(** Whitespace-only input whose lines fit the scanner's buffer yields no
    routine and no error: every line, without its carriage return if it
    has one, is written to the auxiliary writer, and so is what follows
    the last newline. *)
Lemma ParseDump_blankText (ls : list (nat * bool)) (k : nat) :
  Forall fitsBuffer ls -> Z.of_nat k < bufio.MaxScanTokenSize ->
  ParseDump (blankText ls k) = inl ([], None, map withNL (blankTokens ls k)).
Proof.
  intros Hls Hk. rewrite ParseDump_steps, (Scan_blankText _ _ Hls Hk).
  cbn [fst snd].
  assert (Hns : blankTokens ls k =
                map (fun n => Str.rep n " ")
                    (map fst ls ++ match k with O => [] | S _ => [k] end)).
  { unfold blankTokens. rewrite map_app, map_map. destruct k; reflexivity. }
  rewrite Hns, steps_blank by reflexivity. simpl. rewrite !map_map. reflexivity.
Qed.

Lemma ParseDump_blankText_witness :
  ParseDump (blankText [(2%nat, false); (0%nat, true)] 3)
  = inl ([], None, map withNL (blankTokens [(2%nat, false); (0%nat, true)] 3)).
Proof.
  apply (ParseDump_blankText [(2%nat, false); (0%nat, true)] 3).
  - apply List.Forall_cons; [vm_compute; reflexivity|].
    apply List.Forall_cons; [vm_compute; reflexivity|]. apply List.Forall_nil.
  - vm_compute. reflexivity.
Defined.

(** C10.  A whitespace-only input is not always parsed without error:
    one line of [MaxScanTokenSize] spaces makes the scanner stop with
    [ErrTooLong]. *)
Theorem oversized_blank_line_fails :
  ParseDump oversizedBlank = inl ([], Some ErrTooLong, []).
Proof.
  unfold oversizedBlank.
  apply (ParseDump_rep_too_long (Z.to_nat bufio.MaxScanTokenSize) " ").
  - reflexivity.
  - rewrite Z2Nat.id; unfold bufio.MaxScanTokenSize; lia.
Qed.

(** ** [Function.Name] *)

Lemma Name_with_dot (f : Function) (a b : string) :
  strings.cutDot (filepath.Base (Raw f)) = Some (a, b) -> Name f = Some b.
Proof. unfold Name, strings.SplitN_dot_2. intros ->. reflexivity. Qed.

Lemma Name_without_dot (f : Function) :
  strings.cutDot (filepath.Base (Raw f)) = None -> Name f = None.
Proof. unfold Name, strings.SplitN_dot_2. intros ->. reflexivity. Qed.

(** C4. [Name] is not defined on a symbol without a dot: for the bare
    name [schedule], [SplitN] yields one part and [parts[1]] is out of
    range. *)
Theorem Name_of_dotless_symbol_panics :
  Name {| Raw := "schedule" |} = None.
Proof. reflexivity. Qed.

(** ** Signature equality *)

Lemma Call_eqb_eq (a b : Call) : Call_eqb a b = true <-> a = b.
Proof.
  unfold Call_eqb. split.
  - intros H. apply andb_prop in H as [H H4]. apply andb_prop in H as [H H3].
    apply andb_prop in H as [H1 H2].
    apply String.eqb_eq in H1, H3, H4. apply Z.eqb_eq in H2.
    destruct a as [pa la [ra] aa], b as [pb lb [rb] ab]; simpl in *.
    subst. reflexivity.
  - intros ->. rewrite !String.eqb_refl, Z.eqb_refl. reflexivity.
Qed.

^^^^

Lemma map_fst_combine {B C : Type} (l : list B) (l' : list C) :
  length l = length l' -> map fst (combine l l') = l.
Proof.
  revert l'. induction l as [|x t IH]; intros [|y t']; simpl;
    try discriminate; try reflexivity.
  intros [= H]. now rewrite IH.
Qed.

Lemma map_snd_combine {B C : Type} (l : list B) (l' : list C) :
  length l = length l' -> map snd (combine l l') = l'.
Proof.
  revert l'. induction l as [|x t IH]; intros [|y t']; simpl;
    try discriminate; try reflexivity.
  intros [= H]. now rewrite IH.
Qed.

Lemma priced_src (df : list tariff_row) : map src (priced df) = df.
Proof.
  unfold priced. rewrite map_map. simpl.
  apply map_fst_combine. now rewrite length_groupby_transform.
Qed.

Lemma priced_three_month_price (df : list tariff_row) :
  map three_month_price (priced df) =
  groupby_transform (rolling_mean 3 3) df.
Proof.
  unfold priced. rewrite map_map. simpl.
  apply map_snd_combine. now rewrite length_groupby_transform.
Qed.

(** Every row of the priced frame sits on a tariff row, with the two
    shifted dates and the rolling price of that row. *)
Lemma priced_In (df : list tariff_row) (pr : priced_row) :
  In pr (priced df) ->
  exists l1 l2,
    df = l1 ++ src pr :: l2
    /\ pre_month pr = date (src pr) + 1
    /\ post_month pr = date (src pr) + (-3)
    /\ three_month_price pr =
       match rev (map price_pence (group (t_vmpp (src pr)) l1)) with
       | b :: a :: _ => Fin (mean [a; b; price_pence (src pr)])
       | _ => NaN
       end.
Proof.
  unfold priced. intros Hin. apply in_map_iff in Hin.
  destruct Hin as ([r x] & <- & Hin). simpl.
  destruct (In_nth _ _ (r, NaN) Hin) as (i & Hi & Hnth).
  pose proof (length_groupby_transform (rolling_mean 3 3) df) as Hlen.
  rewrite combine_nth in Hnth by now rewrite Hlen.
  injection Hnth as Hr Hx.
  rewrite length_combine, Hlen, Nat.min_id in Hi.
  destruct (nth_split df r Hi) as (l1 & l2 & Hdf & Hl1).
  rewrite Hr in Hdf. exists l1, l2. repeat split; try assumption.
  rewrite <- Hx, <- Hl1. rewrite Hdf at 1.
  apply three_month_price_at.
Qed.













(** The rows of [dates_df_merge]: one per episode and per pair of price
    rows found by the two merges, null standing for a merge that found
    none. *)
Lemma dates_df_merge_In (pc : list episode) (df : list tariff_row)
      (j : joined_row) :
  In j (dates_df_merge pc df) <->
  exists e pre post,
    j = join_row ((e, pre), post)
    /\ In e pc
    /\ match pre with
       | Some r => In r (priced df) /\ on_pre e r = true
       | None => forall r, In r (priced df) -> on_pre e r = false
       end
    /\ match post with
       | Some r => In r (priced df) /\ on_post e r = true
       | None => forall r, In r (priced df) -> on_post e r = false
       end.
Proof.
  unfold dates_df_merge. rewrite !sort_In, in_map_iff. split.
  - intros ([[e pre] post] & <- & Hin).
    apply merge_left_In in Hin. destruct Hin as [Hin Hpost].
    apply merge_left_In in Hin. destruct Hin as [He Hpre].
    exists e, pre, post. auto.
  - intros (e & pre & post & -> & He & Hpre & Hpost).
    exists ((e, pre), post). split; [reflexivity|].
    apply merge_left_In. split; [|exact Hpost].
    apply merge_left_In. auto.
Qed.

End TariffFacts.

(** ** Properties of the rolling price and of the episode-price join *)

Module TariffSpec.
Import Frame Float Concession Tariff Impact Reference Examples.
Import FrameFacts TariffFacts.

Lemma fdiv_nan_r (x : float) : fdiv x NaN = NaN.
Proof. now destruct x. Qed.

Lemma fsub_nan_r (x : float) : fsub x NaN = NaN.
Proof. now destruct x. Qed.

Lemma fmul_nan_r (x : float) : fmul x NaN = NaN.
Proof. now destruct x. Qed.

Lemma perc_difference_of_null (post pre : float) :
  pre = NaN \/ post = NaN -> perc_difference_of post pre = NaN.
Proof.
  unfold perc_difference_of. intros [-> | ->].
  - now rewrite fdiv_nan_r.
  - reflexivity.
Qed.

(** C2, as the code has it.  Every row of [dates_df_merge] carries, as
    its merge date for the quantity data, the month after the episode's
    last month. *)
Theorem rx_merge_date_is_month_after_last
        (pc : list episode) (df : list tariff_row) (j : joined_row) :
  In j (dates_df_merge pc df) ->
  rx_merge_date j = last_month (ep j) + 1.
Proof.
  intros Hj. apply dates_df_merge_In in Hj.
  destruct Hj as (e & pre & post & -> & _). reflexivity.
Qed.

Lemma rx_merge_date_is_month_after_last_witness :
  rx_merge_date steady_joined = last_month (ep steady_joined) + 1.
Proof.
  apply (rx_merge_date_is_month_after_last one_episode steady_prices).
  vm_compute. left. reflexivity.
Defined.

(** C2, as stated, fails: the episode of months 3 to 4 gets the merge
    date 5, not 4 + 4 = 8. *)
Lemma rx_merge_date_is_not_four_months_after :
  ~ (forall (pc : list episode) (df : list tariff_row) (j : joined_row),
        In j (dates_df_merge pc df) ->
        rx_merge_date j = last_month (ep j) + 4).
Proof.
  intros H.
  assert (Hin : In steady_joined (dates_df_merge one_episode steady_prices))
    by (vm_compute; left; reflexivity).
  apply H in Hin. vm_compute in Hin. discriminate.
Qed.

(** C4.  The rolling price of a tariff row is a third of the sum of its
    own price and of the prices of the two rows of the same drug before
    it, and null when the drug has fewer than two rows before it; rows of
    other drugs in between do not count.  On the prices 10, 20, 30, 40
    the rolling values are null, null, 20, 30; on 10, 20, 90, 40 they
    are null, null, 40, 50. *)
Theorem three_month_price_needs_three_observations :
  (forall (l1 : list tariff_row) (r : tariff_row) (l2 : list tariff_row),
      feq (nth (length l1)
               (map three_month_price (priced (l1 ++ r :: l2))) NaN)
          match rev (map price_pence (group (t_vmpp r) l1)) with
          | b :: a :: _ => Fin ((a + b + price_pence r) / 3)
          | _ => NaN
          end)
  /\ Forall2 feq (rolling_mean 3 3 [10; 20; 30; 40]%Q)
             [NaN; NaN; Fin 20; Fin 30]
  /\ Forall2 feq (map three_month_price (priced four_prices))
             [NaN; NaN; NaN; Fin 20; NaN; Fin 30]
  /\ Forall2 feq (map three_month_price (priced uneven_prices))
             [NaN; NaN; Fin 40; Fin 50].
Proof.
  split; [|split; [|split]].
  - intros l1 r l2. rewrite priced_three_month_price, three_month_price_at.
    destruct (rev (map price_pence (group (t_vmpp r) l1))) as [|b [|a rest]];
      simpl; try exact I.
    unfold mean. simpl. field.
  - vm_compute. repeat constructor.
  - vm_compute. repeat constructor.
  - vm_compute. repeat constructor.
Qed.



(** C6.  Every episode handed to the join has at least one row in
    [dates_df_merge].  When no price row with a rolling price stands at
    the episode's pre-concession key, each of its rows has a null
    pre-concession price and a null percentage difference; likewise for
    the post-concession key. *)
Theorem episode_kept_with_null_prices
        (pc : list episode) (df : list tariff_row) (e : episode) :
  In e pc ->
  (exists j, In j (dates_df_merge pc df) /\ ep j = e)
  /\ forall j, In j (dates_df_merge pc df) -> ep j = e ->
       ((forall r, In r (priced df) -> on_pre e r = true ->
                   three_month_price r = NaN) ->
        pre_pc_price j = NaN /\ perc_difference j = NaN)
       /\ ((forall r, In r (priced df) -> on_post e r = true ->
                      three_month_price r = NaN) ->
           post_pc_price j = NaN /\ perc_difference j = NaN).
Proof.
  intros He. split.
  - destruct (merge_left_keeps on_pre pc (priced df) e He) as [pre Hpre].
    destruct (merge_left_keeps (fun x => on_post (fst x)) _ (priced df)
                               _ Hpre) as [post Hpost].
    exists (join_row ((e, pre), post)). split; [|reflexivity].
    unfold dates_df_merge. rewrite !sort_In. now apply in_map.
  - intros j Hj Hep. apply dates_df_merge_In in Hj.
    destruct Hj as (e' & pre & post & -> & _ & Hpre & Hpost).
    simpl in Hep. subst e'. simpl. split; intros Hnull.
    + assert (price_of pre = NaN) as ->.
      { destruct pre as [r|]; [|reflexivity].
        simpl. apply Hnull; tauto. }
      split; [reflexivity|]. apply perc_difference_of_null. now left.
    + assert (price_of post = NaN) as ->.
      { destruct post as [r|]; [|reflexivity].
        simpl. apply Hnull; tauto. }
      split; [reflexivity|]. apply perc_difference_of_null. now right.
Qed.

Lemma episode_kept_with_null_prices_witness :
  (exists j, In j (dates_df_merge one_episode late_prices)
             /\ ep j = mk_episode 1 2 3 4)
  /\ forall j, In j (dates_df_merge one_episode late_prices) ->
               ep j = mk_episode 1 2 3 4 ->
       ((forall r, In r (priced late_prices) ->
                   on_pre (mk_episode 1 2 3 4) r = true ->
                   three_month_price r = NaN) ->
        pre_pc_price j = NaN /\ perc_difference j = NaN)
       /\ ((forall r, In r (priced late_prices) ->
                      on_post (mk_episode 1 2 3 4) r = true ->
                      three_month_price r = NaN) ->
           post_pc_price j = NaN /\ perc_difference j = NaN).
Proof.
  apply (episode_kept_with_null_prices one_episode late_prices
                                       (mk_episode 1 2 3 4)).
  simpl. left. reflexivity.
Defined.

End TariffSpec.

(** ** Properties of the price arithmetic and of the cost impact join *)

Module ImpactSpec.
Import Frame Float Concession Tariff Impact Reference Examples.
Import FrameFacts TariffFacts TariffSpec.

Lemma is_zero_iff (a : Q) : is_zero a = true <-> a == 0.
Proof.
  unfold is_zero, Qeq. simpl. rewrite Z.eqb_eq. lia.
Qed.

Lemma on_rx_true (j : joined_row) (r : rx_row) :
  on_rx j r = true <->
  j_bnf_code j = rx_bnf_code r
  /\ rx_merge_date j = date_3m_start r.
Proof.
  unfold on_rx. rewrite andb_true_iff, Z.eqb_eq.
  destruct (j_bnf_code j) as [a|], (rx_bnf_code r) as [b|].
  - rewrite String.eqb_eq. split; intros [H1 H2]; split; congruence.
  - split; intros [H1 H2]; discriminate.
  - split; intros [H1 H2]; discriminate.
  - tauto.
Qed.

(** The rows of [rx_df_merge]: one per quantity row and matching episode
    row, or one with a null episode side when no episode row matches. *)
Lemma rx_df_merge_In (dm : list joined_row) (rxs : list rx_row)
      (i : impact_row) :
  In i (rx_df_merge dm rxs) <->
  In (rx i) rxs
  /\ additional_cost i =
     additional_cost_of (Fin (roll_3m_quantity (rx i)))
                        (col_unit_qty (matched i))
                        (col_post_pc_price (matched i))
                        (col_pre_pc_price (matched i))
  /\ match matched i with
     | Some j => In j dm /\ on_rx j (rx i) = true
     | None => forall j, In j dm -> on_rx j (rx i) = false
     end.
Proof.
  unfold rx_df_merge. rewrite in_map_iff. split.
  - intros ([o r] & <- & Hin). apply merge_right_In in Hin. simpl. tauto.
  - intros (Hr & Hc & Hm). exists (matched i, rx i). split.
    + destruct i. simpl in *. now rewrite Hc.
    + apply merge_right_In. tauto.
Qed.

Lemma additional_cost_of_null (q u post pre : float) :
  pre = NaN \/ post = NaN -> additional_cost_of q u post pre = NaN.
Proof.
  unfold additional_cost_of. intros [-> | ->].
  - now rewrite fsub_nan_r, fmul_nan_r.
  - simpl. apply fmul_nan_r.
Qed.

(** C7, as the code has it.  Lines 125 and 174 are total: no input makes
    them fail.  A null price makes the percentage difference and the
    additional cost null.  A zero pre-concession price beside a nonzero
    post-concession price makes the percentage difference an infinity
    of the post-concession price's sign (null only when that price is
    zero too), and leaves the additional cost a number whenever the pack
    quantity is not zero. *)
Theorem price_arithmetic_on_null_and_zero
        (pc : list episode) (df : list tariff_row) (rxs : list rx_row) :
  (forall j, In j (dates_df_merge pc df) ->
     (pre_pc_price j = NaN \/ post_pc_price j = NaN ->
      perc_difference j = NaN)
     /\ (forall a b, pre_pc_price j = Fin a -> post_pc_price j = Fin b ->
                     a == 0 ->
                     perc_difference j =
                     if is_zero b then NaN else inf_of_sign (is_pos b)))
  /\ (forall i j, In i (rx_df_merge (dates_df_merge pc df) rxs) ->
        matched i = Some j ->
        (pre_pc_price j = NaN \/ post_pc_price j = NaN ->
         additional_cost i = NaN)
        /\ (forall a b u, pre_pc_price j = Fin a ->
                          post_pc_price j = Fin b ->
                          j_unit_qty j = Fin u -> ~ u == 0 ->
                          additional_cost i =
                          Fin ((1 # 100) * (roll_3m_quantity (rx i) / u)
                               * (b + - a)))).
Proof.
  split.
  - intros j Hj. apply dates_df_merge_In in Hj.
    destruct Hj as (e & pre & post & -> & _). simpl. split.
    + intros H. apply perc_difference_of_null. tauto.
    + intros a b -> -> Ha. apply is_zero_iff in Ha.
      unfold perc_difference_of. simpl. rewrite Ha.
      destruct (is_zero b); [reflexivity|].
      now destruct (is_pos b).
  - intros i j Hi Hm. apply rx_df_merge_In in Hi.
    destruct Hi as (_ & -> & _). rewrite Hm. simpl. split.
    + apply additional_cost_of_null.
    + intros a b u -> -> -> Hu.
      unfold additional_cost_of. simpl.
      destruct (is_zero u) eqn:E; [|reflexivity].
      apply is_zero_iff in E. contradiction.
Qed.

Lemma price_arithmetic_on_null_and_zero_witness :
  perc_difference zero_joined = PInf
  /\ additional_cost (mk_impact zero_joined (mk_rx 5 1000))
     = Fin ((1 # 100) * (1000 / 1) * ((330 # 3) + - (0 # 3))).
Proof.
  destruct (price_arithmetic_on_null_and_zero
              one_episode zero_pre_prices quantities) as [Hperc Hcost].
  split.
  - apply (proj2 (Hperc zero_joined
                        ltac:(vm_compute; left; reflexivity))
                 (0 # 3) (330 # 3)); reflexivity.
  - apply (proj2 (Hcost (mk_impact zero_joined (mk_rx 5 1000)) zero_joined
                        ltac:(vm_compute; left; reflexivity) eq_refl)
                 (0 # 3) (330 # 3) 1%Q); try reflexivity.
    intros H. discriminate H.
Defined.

^^^^

### [TASK DIRECTIONS]
Both end lines included, restate word for word the lines above from the line with "one line of" to the line with "unfold Call_eqb. split.", and nothing else.

### [SOLUTION TO THE EXERCISE]
    one line of [MaxScanTokenSize] spaces makes the scanner stop with
    [ErrTooLong]. *)
Theorem oversized_blank_line_fails :
  ParseDump oversizedBlank = inl ([], Some ErrTooLong, []).
Proof.
  unfold oversizedBlank.
  apply (ParseDump_rep_too_long (Z.to_nat bufio.MaxScanTokenSize) " ").
  - reflexivity.
  - rewrite Z2Nat.id; unfold bufio.MaxScanTokenSize; lia.
Qed.

(** ** [Function.Name] *)

Lemma Name_with_dot (f : Function) (a b : string) :
  strings.cutDot (filepath.Base (Raw f)) = Some (a, b) -> Name f = Some b.
Proof. unfold Name, strings.SplitN_dot_2. intros ->. reflexivity. Qed.

Lemma Name_without_dot (f : Function) :
  strings.cutDot (filepath.Base (Raw f)) = None -> Name f = None.
Proof. unfold Name, strings.SplitN_dot_2. intros ->. reflexivity. Qed.

(** C4. [Name] is not defined on a symbol without a dot: for the bare
    name [schedule], [SplitN] yields one part and [parts[1]] is out of
    range. *)
Theorem Name_of_dotless_symbol_panics :
  Name {| Raw := "schedule" |} = None.
Proof. reflexivity. Qed.

(** ** Signature equality *)

Lemma Call_eqb_eq (a b : Call) : Call_eqb a b = true <-> a = b.
Proof.
  unfold Call_eqb. split.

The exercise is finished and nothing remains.